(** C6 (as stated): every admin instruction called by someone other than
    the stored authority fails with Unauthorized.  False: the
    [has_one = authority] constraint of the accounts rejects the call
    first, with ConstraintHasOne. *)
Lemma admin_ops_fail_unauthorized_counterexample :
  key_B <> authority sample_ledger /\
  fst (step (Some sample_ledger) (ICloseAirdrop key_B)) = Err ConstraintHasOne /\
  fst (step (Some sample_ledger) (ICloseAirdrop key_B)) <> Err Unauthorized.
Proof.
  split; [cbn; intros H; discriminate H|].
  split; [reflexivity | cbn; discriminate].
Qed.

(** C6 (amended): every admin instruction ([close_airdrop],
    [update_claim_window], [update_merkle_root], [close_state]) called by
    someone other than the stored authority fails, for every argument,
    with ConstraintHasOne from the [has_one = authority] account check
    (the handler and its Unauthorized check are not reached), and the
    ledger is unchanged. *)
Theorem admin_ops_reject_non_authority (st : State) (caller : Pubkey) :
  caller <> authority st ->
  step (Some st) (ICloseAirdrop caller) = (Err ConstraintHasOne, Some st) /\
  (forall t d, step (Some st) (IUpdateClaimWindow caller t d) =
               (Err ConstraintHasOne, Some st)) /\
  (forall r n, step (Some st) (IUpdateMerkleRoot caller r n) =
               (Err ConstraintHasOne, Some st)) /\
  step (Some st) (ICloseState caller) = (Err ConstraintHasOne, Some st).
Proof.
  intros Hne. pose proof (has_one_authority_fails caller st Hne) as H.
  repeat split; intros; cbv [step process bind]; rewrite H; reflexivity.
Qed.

^^^^

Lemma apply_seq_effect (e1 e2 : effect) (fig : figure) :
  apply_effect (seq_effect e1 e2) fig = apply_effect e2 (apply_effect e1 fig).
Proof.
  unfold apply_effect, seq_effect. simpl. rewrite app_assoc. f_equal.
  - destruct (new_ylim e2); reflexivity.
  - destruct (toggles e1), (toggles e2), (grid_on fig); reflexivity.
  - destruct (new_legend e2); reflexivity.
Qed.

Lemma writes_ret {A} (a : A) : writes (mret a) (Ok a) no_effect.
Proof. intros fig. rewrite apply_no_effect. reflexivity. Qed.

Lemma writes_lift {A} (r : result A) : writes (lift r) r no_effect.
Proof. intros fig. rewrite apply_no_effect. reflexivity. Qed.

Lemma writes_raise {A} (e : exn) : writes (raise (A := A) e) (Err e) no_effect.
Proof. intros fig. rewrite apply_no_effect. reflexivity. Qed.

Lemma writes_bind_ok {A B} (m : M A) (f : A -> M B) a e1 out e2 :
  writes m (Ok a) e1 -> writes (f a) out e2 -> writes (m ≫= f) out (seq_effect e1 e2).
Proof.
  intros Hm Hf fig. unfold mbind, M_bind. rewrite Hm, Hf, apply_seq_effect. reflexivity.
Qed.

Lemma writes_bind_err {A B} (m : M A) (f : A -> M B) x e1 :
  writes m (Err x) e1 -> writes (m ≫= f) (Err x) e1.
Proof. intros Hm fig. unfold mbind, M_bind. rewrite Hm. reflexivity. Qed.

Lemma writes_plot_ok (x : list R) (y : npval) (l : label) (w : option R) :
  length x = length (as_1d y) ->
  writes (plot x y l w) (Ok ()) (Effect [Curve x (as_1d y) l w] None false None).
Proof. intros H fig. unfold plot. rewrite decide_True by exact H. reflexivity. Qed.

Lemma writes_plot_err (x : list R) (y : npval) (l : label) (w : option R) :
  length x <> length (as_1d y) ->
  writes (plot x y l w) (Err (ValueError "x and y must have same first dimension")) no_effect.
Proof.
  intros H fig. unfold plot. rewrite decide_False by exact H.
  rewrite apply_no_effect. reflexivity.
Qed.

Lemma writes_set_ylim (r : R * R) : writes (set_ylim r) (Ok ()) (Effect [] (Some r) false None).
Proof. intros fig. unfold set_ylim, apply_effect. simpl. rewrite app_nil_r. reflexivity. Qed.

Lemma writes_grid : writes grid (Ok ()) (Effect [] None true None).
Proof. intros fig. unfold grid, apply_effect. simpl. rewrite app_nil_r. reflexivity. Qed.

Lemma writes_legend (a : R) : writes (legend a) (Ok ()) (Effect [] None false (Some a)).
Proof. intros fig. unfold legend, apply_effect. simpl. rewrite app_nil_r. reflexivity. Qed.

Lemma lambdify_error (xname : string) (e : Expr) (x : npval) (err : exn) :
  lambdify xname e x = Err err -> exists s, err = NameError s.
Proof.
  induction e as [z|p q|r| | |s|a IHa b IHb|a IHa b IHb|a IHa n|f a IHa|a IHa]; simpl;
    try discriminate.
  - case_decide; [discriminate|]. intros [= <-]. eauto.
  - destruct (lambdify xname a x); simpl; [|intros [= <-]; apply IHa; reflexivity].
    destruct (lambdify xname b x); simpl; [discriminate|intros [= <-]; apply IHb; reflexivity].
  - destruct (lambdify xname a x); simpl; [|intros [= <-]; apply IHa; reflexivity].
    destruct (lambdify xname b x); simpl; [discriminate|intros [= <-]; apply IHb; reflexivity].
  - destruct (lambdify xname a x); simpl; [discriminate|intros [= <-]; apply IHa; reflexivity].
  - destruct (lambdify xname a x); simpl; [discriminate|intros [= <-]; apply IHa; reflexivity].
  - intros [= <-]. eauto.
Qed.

^^^^

• The task
Your answer should be a single number: the count of lines in the data that include the word "ICloseAirdrop".

• Your response
3